Truth or Beard (Winston Brothers #1)

I was maniacally and fiercely aroused, and I was completely ill-equipped to deal with these feelings.

A broken hymen while horseback riding at thirteen; lots of random kisses with random guys for fun and practice; a few inconsequential and forgettable gropings in high school and college; a drunken, laconic coupling in my dorm room with my physics lab TA last year. These were the pithy total of my adult sexual exploits.

In all honesty, I’d enjoyed the horse ride more than the man ride. At least the horse had been a stallion. Looking back, my lab TA was more like a Shetland pony—hairy and small.

Truly, I didn’t know what I was doing, what we were doing. This was beyond bizarre. If the Father of Calculus or Intrepid Inger had brought me backstage at the Green Valley Community Center, I doubt I would be having such divergent thoughts.

Instinct told me to tackle Beau, maul him before he discovered his error and tousled my hair like I was still a twelve-year-old. At the very least, the crazy part of my brain had made up its mind to tempt his mouth down to my chest. Nothing fantastic had ever happened to my nipples before. I was pretty sure I’d die a happy woman after Beau Winston did something fantastic to my nipples.

Speaking of nipples, I didn’t realize I’d brought Beau’s hand from my hip to my breast until hot sparks of desire radiated from where I pressed his palm against me, the only barriers between our skin, my lace bra and the thin fabric of my dress.

Beau stared at me, his mouth parted in stunned surprise. His eyebrows jumped, and his eyes widened at my forward gesture. I arched forward, again without consciously meaning to, straining to close the distance between our bodies, wanting to feel his hard against my soft.

And then I learned what a hot look was.

Because Beau Winston was giving me a hot look.

I wanted to label it as incendiary, but as it was the first hot look I’d ever been aware of receiving, I decided instead to make his hot look the baseline by which all other hot looks would be measured.

I didn’t get much time to mull over what units of measurement I would apply to hot looks—would it be Celsius? Calories? Watts? Voltage? Or lumens?—because Beau did three things, driving all thought and ability to reason from my brain.

First, his fingers at my breast worked, massaged, and caressed while his thumb brushed over the nipple. His hand felt greedy, rough, and fantastic.

Second, his other hand reached around, gripped my bottom, and squeezed as he brought me against him.

Third, he kissed me. Beau Winston was a helluva good kisser.

And, oh God, parts of me tensed, clenched, braced in a completely new way, a way that made no sense at all, but sent all the amorous flutters diving straight to my pelvis and heat to my lungs. I was abruptly starring in the music video for Beyonce’s Naughty Girl and desperately trying to figure out how to get Beau’s clothes off.

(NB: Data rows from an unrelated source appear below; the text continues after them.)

(* ===== verification/HistoryWitnesses.v ===== *)
(** The properties of histories at the run of [Demo]: both blocks undone, and
    undone to process the first one again. *)
From S2P Require Import HistoryTheorems Demo.
Import Demo.

Definition both_refs : list ArkivBlockRef := run_refs [block1; block2].

Lemma run0 : run_from empty_store abs_empty block1 [block2].
Proof.
  assert (block_hash block1 ≠ zeroHash) as H1 by (intros E; apply (f_equal array_bytes) in E; vm_compute in E; discriminate E).
  assert (block_hash block2 ≠ zeroHash) as H2 by (intros E; apply (f_equal array_bytes) in E; vm_compute in E; discriminate E).
  assert (block_hash block2 ≠ block_hash block1) as H3 by (intros E; apply (f_equal array_bytes) in E; vm_compute in E; discriminate E).
  split.
  - exact head0.
  - split; [right; split; reflexivity|]. destruct (hr_state _ _ head0) as (s & Hs & Sn & _). exists s. exact (conj Hs Sn).
  - intros a id e i Ha. change ((∅ : gmap Address (N * Entity)) !! a = Some (id, e)) in Ha. by rewrite lookup_empty in Ha.
  - exact chain_valid.
  - reflexivity.
  - constructor; [exact H1|]. constructor; [exact H2|constructor].
  - constructor; [exact H3|constructor].
  - apply Forall_forall. intros b0 _ a _. exact (lookup_empty (M := gmap Address) a).
Qed.

Lemma run0_runs : processBlocks empty_store [block1; block2] = (Ok tt, store2).
Proof.
  destruct step1 as (_ & Hp1 & _), step2 as (_ & Hp2 & _). cbn [processBlocks]. rewrite Hp1. rewrite Hp2. reflexivity.
Qed.

Lemma history_runs : is_Ok (RevertBlocks store2 both_refs).1 = true.
Proof. vm_compute. reflexivity. Qed.

Lemma history_revert_witness :
  (RevertBlocks store2 both_refs).1 = Ok EmptyRootHash ∧ head_repr (RevertBlocks store2 both_refs).2 abs_empty.
Proof.
  pose proof (history_revert empty_store abs_empty block1 [block2] store2 run0 run0_runs) as H.
  change (run_refs [block1; block2]) with both_refs in H. pose proof history_runs as Hr.
  destruct (RevertBlocks store2 both_refs) as [[r|e|] σ']; cbn [fst snd] in *; [|discriminate Hr..].
  destruct H as (-> & _ & _ & _ & R & _). split; [reflexivity|exact R].
Defined.

Definition rewound : Store := (revertToAncestor store2 both_refs).2.
Lemma rewound_blobs : bool_decide (Forall hashed (run_blobs rewound block1)) = true.
Proof. vm_compute. reflexivity. Qed.
Lemma rewound_valid σ1 : revertToAncestor store2 both_refs = (Ok tt, σ1) → blocks_valid σ1 abs_empty [block1].
Proof.
  intros Hr. assert (σ1 = rewound) as -> by (unfold rewound; rewrite Hr; reflexivity).
  split; [exact Valid1|]. split; [|intros; exact I].
  apply run_blobs_hashed. exact (proj1 (bool_decide_eq_true _) rewound_blobs).
Qed.

Lemma replay_runs : is_Ok (Reorg store2 both_refs [block1]).1 = true.
Proof. vm_compute. reflexivity. Qed.

Lemma history_reorg_witness : ∃ σ2, Reorg store2 both_refs [block1] = (Ok (headRoot σ2), σ2) ∧ head_repr σ2 st1.
Proof.
  pose proof (history_reorg empty_store abs_empty block1 [block2] store2 [block1] run0 run0_runs rewound_valid) as H.
  change (run_refs [block1; block2]) with both_refs in H. pose proof replay_runs as Hr.
  destruct (Reorg store2 both_refs [block1]) as [[r|e|] σ']; cbn [fst] in Hr; [|discriminate Hr..].
  destruct H as (st' & Ha & R & ->). destruct step1 as (Ha1 & _ & _). cbn [abs_blocks] in Ha. rewrite Ha1 in Ha.
  injection Ha as <-. exact (ex_intro _ σ' (conj eq_refl R)).
Defined.

(** The toy environment answers whenever its commit finds no collision. *)
Definition commits (σ : Store) (b : ArkivBlock) : bool :=
  match (cs ← runBlock σ b; c1 ← flushEntities cs; flushBitmaps c1) with
  | Ok c2 =>
      match state_Commit (stateDB c2) (trieDB c2) (blockNumber c2) true false with
      | Ok (root, tdb, _) => is_Ok (triedb_Commit tdb root false)
      | _ => false
      end
  | _ => false
  end.

Lemma commits_responsive σ b : commits σ b = true → td_full (rawDB σ) = false → responsive σ b.
Proof.
  intros Hc Hf. split.
  - intros e. by exists (ser e).
  - intros cs c1 c2 E1 E2 E3. unfold commits in Hc. rewrite E1 in Hc. cbn [mbind result_bind] in Hc. rewrite E2 in Hc.
    cbn [mbind result_bind] in Hc. rewrite E3 in Hc. destruct (state_Commit _ _ _ _ _) as [[[root tdb] codes]| |]; [|discriminate Hc..].
    destruct (triedb_Commit tdb root false) as [nodes| |] eqn:En; [|discriminate Hc..]. exists root, tdb, codes, nodes; exact (conj eq_refl En).
  - intros ops. change (∃ d, (if td_full (rawDB σ) then Err (Errorf "write failed") else
      Ok (ToyDB (foldl apply_op (td_map (rawDB σ)) ops) false)) = Ok d). rewrite Hf. by eexists.
Qed.

Lemma commits1 : commits empty_store block1 = true.
Proof. vm_compute. reflexivity. Qed.
Lemma commits2 : commits store1 block2 = true.
Proof. vm_compute. reflexivity. Qed.
Lemma open1 : td_full (rawDB store1) = false.
Proof. vm_compute. reflexivity. Qed.

Lemma chain_responsive : responsive_run empty_store [block1; block2].
Proof.
  destruct step1 as (_ & Hp1 & _). split; [exact (commits_responsive _ _ commits1 eq_refl)|].
  intros root σ' Hp. pose proof (f_equal snd (eq_trans (eq_sym Hp1) Hp)) as Hs. cbn [snd] in Hs. destruct Hs.
  split; [exact (commits_responsive _ _ commits2 open1)|]. intros ? ? _. exact I.
Qed.

Definition both_blocks : CommitChainRequest := mkCommitChainRequest [block1; block2].

Lemma CommitChain_progress_witness : ∃ r σ', CommitChain empty_store both_blocks = (Ok r, σ') ∧ head_repr σ' st2.
Proof.
  destruct step1 as (Ha1 & _ & _), step2 as (Ha2 & _ & _).
  assert (abs_blocks abs_empty (cc_Blocks both_blocks) = Some st2) as Ha.
  { cbn [cc_Blocks both_blocks abs_blocks]. rewrite Ha1. cbn [mbind option_bind]. rewrite Ha2. reflexivity. }
  destruct (CommitChain_progress empty_store abs_empty both_blocks st2 head0 chain_valid chain_responsive Ha)
    as (r & σ' & Hc & R & _). exact (ex_intro _ r (ex_intro _ σ' (conj Hc R))).
Defined.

He dominated, pushing me against the wall, his hands under my dress, on the bare skin of my hips then into my lace underwear, grabbing my bare ass. Nothing about him was soft. He was hard edges, solid granite everywhere I touched. And I touched him. I touched him in a fevered frenzy because I didn’t know what the hell was going on or when it would stop. I hoped never. Peripherally, I heard my wizard’s staff clatter to the ground.

I’d always thought of Beau as a really, really nice guy. But he didn’t kiss like a nice guy. Not saintly in the least.

He kissed with dangerous and punishing hunger, his mouth greedy and demanding. He bit me—my bottom lip—then soothed and tasted the abused flesh with his tongue while grinding his hips against mine, his hard length growing against my belly.

“Fuck, Jess…,” he growled, then pulled his mouth from mine, his breathing labored. He bent to bite my jaw, lick my ear, suck the soft skin into his hot mouth while one hand pushed my little gray dress up to expose my lace-clad breasts. The fingers of his other hand danced around the hem of my panties but moved no farther. I felt his hesitation and I clawed him. I dug my nails into his shoulders and bucked instinctively, wanting him to touch me.

The non-crazy part of my brain told me I was going to be seriously mortified by my behavior at some point in the future, but crazy was now the overwhelming majority. Sanity had lost the popular vote.

In response to my crazy, he tugged the cup of my bra down. Then his wet mouth was on the center of my breast. Then his tongue swirled over my nipple as a tortured-sounding moan rumbled in the back of his throat. Then I panted because it was fantastic.